Goal of the exercise
Print word for word the first line of the records below and every following line through the one containing "destruct (supports_hw_control led)"; print nothing else.

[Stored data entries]
● ● ● ● ●
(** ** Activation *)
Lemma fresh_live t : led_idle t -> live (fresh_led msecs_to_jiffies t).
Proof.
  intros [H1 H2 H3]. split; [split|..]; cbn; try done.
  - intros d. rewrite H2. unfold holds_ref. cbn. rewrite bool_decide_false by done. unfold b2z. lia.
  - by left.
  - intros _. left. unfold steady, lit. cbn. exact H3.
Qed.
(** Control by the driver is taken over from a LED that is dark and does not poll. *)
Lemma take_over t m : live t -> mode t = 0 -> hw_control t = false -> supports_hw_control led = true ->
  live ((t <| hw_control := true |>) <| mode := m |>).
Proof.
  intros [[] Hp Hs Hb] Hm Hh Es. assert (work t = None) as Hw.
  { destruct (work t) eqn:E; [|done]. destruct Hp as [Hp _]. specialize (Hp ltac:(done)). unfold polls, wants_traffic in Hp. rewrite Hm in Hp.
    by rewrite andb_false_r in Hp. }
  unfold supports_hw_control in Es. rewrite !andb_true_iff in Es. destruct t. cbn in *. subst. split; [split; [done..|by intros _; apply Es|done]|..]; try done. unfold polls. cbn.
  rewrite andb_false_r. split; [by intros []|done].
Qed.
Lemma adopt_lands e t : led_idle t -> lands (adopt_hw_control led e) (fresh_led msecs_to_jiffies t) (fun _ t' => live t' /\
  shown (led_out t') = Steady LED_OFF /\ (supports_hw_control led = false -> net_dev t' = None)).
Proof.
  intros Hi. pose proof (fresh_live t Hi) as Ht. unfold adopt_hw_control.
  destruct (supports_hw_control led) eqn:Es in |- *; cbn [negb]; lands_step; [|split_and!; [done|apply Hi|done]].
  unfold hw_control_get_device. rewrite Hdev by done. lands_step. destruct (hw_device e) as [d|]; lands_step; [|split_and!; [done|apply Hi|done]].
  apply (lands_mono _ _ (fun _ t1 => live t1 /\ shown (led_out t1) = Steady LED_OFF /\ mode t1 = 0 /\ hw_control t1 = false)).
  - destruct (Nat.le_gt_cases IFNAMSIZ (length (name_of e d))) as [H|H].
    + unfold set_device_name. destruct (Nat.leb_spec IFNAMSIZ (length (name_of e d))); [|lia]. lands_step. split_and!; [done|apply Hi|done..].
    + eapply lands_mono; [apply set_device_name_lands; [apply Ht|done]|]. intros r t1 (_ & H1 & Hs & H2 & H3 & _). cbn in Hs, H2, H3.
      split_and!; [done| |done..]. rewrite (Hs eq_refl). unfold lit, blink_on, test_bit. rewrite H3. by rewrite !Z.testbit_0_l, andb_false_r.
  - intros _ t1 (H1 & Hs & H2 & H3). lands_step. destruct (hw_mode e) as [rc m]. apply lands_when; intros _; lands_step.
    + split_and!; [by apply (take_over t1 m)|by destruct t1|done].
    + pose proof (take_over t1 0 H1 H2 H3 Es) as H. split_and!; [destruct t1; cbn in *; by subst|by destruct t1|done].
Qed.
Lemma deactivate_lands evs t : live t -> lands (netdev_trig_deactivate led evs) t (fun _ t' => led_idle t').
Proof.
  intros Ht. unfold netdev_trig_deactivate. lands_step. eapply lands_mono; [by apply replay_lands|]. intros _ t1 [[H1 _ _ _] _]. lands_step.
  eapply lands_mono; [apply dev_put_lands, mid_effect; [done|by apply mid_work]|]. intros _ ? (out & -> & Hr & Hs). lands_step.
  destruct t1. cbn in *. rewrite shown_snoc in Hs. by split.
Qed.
● ● ● ● ●
Solution to this task
(** ** Activation *)
Lemma fresh_live t : led_idle t -> live (fresh_led msecs_to_jiffies t).
Proof.
  intros [H1 H2 H3]. split; [split|..]; cbn; try done.
  - intros d. rewrite H2. unfold holds_ref. cbn. rewrite bool_decide_false by done. unfold b2z. lia.
  - by left.
  - intros _. left. unfold steady, lit. cbn. exact H3.
Qed.
(** Control by the driver is taken over from a LED that is dark and does not poll. *)
Lemma take_over t m : live t -> mode t = 0 -> hw_control t = false -> supports_hw_control led = true ->
  live ((t <| hw_control := true |>) <| mode := m |>).
Proof.
  intros [[] Hp Hs Hb] Hm Hh Es. assert (work t = None) as Hw.
  { destruct (work t) eqn:E; [|done]. destruct Hp as [Hp _]. specialize (Hp ltac:(done)). unfold polls, wants_traffic in Hp. rewrite Hm in Hp.
    by rewrite andb_false_r in Hp. }
  unfold supports_hw_control in Es. rewrite !andb_true_iff in Es. destruct t. cbn in *. subst. split; [split; [done..|by intros _; apply Es|done]|..]; try done. unfold polls. cbn.
  rewrite andb_false_r. split; [by intros []|done].
Qed.
Lemma adopt_lands e t : led_idle t -> lands (adopt_hw_control led e) (fresh_led msecs_to_jiffies t) (fun _ t' => live t' /\
  shown (led_out t') = Steady LED_OFF /\ (supports_hw_control led = false -> net_dev t' = None)).
Proof.
  intros Hi. pose proof (fresh_live t Hi) as Ht. unfold adopt_hw_control.
  destruct (supports_hw_control led) eqn:Es in |- *; cbn [negb]; lands_step; [|split_and!; [done|apply Hi|done]].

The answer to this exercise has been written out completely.